Find the line with "wp (update_approval p f) Q E d." and the line with "wp (guarded _" in the entries below; output exactly those two lines, every line between them, and no others.

» **RECORDS SHOWN**:
================================

(* ===== verification/Hoare.v ===== *)
(** * Reasoning about engine code

    [wp m Q E d]: from tables [d], and whatever the runtime draws, [m] returns
    [a] in tables satisfying [Q a], or throws [e] in tables satisfying [E e].
    The draws of [randomUUID()] and [new Date()] are universally quantified, so
    a specification proved here holds for every clock and every id.  The rules
    are syntax-directed; the tactic [wps] applies them. *)

From S2P Require Import Prelude Store.

Definition wp {A} (m : M A) (Q : A → DB → Prop) (E : exn → DB → Prop) (d : DB) : Prop :=
  ∀ n, match m {| st_db := d; st_draws := n |} with
       | (s', Ok a) => Q a (st_db s')
       | (s', Err e) => E e (st_db s')
       end.

(** The postcondition for thrown errors inside a transaction. *)
Definition any_exn : exn → DB → Prop := λ _ _, True.

(** Host code that does not touch the engine's tables. *)
Definition quiet {A} (m : M A) : Prop := ∀ s, st_db (fst (m s)) = st_db s.

(** ** Updates that hit no row *)

Lemma set_where_ids {R K} (id : R → K) p f (l : list R) :
  (∀ x, id (f x) = id x) → map id (set_where p f l) = map id l.
Proof. intros Hf. unfold set_where. rewrite map_map. apply map_ext. intros x. by destruct (p x). Qed.

Lemma set_where_id {R} (p : R → bool) f l : (∀ x, x ∈ l → p x = false) → set_where p f l = l.
Proof.
  intros Hp. unfold set_where. induction l as [|x l IH]; [done|]. cbn. rewrite (Hp x) by left. f_equal.
  apply IH. intros y Hy. apply Hp. by right.
Qed.

Lemma filter_none {R} (p : R → bool) l : (∀ x, x ∈ l → p x = false) → List.filter p l = [].
Proof. intros Hp. by apply filter_nil_iff. Qed.

Section wp_rules.
Implicit Types (d : DB) (E : exn → DB → Prop).

Lemma wp_run {A} (m : M A) Q E s :
  wp m Q E (st_db s) →
  match m s with (s', Ok a) => Q a (st_db s') | (s', Err e) => E e (st_db s') end.
Proof. intros H. destruct s as [d n]. exact (H n). Qed.

Lemma wp_mono {A} (m : M A) (Q Q' : A → DB → Prop) E E' d :
  wp m Q E d → (∀ a d', Q a d' → Q' a d') → (∀ e d', E e d' → E' e d') → wp m Q' E' d.
Proof. intros H HQ HE n. specialize (H n). destruct (m _) as [s' [a|e]]; auto. Qed.

Lemma wp_conseq {A} (m : M A) (Q Q' : A → DB → Prop) E d :
  wp m Q E d → (∀ a d', Q a d' → Q' a d') → wp m Q' E d.
Proof. intros H HQ. eapply wp_mono; eauto. Qed.

Lemma wp_and {A} (m : M A) (Q1 Q2 : A → DB → Prop) (E1 E2 : exn → DB → Prop) d :
  wp m Q1 E1 d → wp m Q2 E2 d → wp m (λ a d', Q1 a d' ∧ Q2 a d') E1 d.
Proof. intros H1 H2 n. specialize (H1 n). specialize (H2 n). destruct (m _) as [s' [a|e]]; auto. Qed.

Lemma wp_ret {A} (a : A) Q E d : Q a d → wp (mret a) Q E d.
Proof. intros H n. exact H. Qed.

Lemma wp_bind {A B} (m : M A) (f : A → M B) Q E d :
  wp m (λ a d', wp (f a) Q E d') E d → wp (m ≫= f) Q E d.
Proof.
  intros H n. specialize (H n). unfold mbind, M_bind.
  destruct (m _) as [[d' n'] [a|e]]; [exact (H n')|exact H].
Qed.

Lemma wp_throw {A} e Q E d : E e d → wp (throw (A:=A) e) Q E d.
Proof. intros H n. exact H. Qed.

Lemma wp_gets {A} (f : DB → A) Q E d : Q (f d) d → wp (gets f) Q E d.
Proof. intros H n. exact H. Qed.

Lemma wp_modify f Q E d : Q () (f d) → wp (modify f) Q E d.
Proof. intros H n. exact H. Qed.

Lemma wp_draw {A} (f : nat → A) (Q : A → DB → Prop) E d : (∀ a, Q a d) → wp (draw f) Q E d.
Proof. intros H n. apply H. Qed.

Lemma wp_lift {X A} (inj : X → exn) (r : result X A) Q E d :
  match r with Ok a => Q a d | Err e => E (inj e) d end → wp (lift inj r) Q E d.
Proof. destruct r; [apply wp_ret|apply wp_throw]. Qed.

Lemma wp_when b m Q E d : (b = true → wp m Q E d) → (b = false → Q () d) → wp (when b m) Q E d.
Proof. destruct b; intros H1 H2; [by apply H1|apply wp_ret; by apply H2]. Qed.

Lemma wp_guarded ok name f Q E d :
  (ok d = true → Q () (f d)) → (ok d = false → E (ex_constraint name) d) → wp (guarded ok name f) Q E d.
Proof.
  intros H1 H2. apply wp_bind, wp_gets. destruct (ok d) eqn:Eok; [apply wp_modify|apply wp_throw]; auto.
Qed.

(** The tables of a rejected transaction are those it started from. *)
Lemma wp_transaction {A} (m : M A) Q E d :
  wp m Q (λ e _, E e d) d → wp (transaction m) Q E d.
Proof.
  intros H n. specialize (H n). unfold transaction. destruct (m _) as [s' [a|e]]; exact H.
Qed.

Lemma wp_catch {A} (m : M A) h Q E d :
  wp m Q (λ e d', wp (h e) Q E d') d → wp (catch m h) Q E d.
Proof.
  intros H n. specialize (H n). unfold catch. destruct (m _) as [[d' n'] [a|e]]; [exact H|exact (H n')].
Qed.

(** A loop, by an invariant on the items left, the accumulator and the tables. *)
Lemma wp_foldM {A B} (f : B → A → M B) (I : list A → B → DB → Prop) E l b d :
  I l b d →
  (∀ x r b d, I (x :: r) b d → wp (f b x) (λ b' d', I r b' d') E d) →
  wp (foldM f b l) (λ b' d', I [] b' d') E d.
Proof.
  intros H Hstep. revert b d H. induction l as [|x r IH]; intros b d H; [by apply wp_ret|].
  cbn. apply wp_bind. eapply wp_conseq; [by apply Hstep|]. cbn. intros b' d' H'. by apply IH.
Qed.

Lemma wp_mapM {A B} (f : A → M B) (I : list A → list B → DB → Prop) E l k d :
  I l k d →
  (∀ x r k d, I (x :: r) k d → wp (f x) (λ y d', I r (k ++ [y]) d') E d) →
  wp (mapM f l) (λ k' d', I [] (k ++ k') d') E d.
Proof.
  intros H Hstep. revert k d H. induction l as [|x r IH]; intros k d H.
  { apply wp_ret. by rewrite app_nil_r. }
  cbn. apply wp_bind. eapply wp_conseq; [by apply Hstep|]. cbn. intros y d' H'.
  apply wp_bind. eapply wp_conseq; [by apply (IH (k ++ [y]))|]. cbn. intros k' d'' Hk.
  apply wp_ret. by rewrite <- app_assoc in Hk.
Qed.

Lemma wp_for_each {A} (f : A → M unit) (I : list A → DB → Prop) E l d :
  I l d → (∀ x r d, I (x :: r) d → wp (f x) (λ _ d', I r d') E d) →
  wp (for_each l f) (λ _ d', I [] d') E d.
Proof.
  intros H Hstep. apply (wp_foldM _ (λ l _, I l)); [done|]. intros x r _ d' Hd. by apply Hstep.
Qed.

(** A loop that keeps an invariant, and one that only checks. *)
Lemma wp_for_each_inv {A} (f : A → M unit) (I : DB → Prop) E l d :
  I d → (∀ x d, x ∈ l → I d → wp (f x) (λ _, I) E d) → wp (for_each l f) (λ _, I) E d.
Proof.
  intros H Hstep. apply (wp_conseq _ (λ _ d', [] ⊆ l ∧ I d')); [|by intros _ d' []].
  apply (wp_for_each _ (λ r d', r ⊆ l ∧ I d')); [done|]. intros x r d' [Hr Hd].
  eapply wp_conseq; [apply Hstep; [apply Hr; left|done]|]. cbn. intros _ d'' Hd''. split; [|done].
  intros y Hy. apply Hr. by right.
Qed.

Lemma wp_for_each_check {A} (f : A → M unit) (P : A → Prop) E l d :
  (∀ x, x ∈ l → wp (f x) (λ _ d', d' = d ∧ P x) E d) →
  wp (for_each l f) (λ _ d', d' = d ∧ ∀ x, x ∈ l → P x) E d.
Proof.
  intros H. apply (wp_conseq _ (λ _ d', [] ⊆ l ∧ d' = d ∧ ∀ x, x ∈ l → x ∈ [] ∨ P x)).
  - apply (wp_for_each _ (λ r d', r ⊆ l ∧ d' = d ∧ ∀ x, x ∈ l → x ∈ r ∨ P x)); [by auto|].
    intros x r d' (Hr & -> & Hx). eapply wp_conseq; [apply H, Hr; left|]. cbn. intros _ d'' [-> HP].
    split_and!; [intros y Hy; apply Hr; by right|done|].
    intros y Hy. destruct (Hx y Hy) as [[->|?]%elem_of_cons|?]; auto.
  - cbn. intros _ d' (_ & -> & Hx). split; [done|]. intros x Hin. destruct (Hx x Hin) as [?%elem_of_nil|]; done.
Qed.

(** The updates, as the tables they write. *)
Lemma wp_raw_task p f (Q : list TaskRow → DB → Prop) E d :
  Q (map f (List.filter p (db_task d))) (with_task d (set_where p f (db_task d))) → wp (update_task p f) Q E d.
Proof. intros H n. exact H. Qed.

Lemma wp_raw_attempt p f (Q : list AttemptRow → DB → Prop) E d :
  Q (map f (List.filter p (db_attempt d))) (with_attempt d (set_where p f (db_attempt d))) →
  wp (update_attempt p f) Q E d.
Proof. intros H n. exact H. Qed.

Lemma wp_raw_workflow p f (Q : list WorkflowRow → DB → Prop) E d :
  Q (map f (List.filter p (db_workflow d))) (with_workflow d (set_where p f (db_workflow d))) →
  wp (update_workflow p f) Q E d.
Proof. intros H n. exact H. Qed.

Lemma wp_raw_lease p f (Q : list LeaseRow → DB → Prop) E d :
  Q (map f (List.filter p (db_lease d))) (with_lease d (set_where p f (db_lease d))) →
  wp (update_lease p f) Q E d.
Proof. intros H n. exact H. Qed.

Lemma wp_raw_approval p f (Q : list ApprovalRow → DB → Prop) E d :
  Q (map f (List.filter p (db_approval d))) (with_approval d (set_where p f (db_approval d))) →
  wp (update_approval p f) Q E d.
Proof. intros H n. exact H. Qed.

Lemma wp_quiet {A} (m : M A) (Q : A → DB → Prop) E d :
  quiet m → (∀ a, Q a d) → (∀ e, E e d) → wp m Q E d.
Proof.
  intros Hq HQ HE n. specialize (Hq {| st_db := d; st_draws := n |}).
  destruct (m _) as [s' [a|e]]; cbn in Hq; rewrite Hq; auto.
Qed.
End wp_rules.

(** Applies the rule of the head of the program. *)
Ltac wp1 :=
  match goal with
  | |- wp (_ ≫= _) _ _ _ => apply wp_bind
  | |- wp (mret _) _ _ _ => apply wp_ret
  | |- wp (gets _) _ _ _ => apply wp_gets
  | |- wp (modify _) _ _ _ => apply wp_modify
  | |- wp (throw _) _ _ _ => apply wp_throw
  | |- wp (draw _) _ _ _ => apply wp_draw; intros ?
  | |- wp randomUUID _ _ _ => apply wp_draw; intros ?
  | |- wp new_Date _ _ _ => apply wp_draw; intros ?
  | |- wp (fresh_id _) _ _ _ => unfold fresh_id
  | |- wp (guarded _ _ _) _ _ _ => apply wp_guarded; intros ?
  | |- wp (when _ _) _ _ _ => apply wp_when; intros ?
  | |- wp (lift _ _) _ _ _ => apply wp_lift
  | |- match ?r with Ok _ => _ | Err _ => _ end => destruct r eqn:?
  | |- any_exn _ _ => exact I
  end.

(** The same with branching on the tests of the program. *)
Ltac wps :=
  repeat (cbv beta; first
    [ wp1
    | match goal with |- wp (match ?x with _ => _ end) _ _ _ => destruct x eqn:? end ]).

(** [wps] that also steps over the writes, keeping the tables explicit. *)
Ltac wpr :=
  repeat (cbv beta; first
    [ match goal with
      | |- wp (update_task _ _) _ _ _ => apply wp_raw_task
      | |- wp (update_attempt _ _) _ _ _ => apply wp_raw_attempt
      | |- wp (update_workflow _ _) _ _ _ => apply wp_raw_workflow
      | |- wp (update_lease _ _) _ _ _ => apply wp_raw_lease
      | |- wp (update_approval _ _) _ _ _ => apply wp_raw_approval
      | |- wp (delete_lease _) _ _ _ => apply wp_modify
      | |- wp (insert_event _) _ _ _ => apply wp_guarded; intros ?
      end
    | wp1
    | match goal with |- wp (match ?x with _ => _ end) _ _ _ => destruct x eqn:? end ]).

================================

» **ANSWER SPACE**:
  wp (update_approval p f) Q E d.
Proof. intros H n. exact H. Qed.

Lemma wp_quiet {A} (m : M A) (Q : A → DB → Prop) E d :
  quiet m → (∀ a, Q a d) → (∀ e, E e d) → wp m Q E d.
Proof.
  intros Hq HQ HE n. specialize (Hq {| st_db := d; st_draws := n |}).
  destruct (m _) as [s' [a|e]]; cbn in Hq; rewrite Hq; auto.
Qed.
End wp_rules.

(** Applies the rule of the head of the program. *)
Ltac wp1 :=
  match goal with
  | |- wp (_ ≫= _) _ _ _ => apply wp_bind
  | |- wp (mret _) _ _ _ => apply wp_ret
  | |- wp (gets _) _ _ _ => apply wp_gets
  | |- wp (modify _) _ _ _ => apply wp_modify
  | |- wp (throw _) _ _ _ => apply wp_throw
  | |- wp (draw _) _ _ _ => apply wp_draw; intros ?
  | |- wp randomUUID _ _ _ => apply wp_draw; intros ?
  | |- wp new_Date _ _ _ => apply wp_draw; intros ?
  | |- wp (fresh_id _) _ _ _ => unfold fresh_id
  | |- wp (guarded _ _ _) _ _ _ => apply wp_guarded; intros ?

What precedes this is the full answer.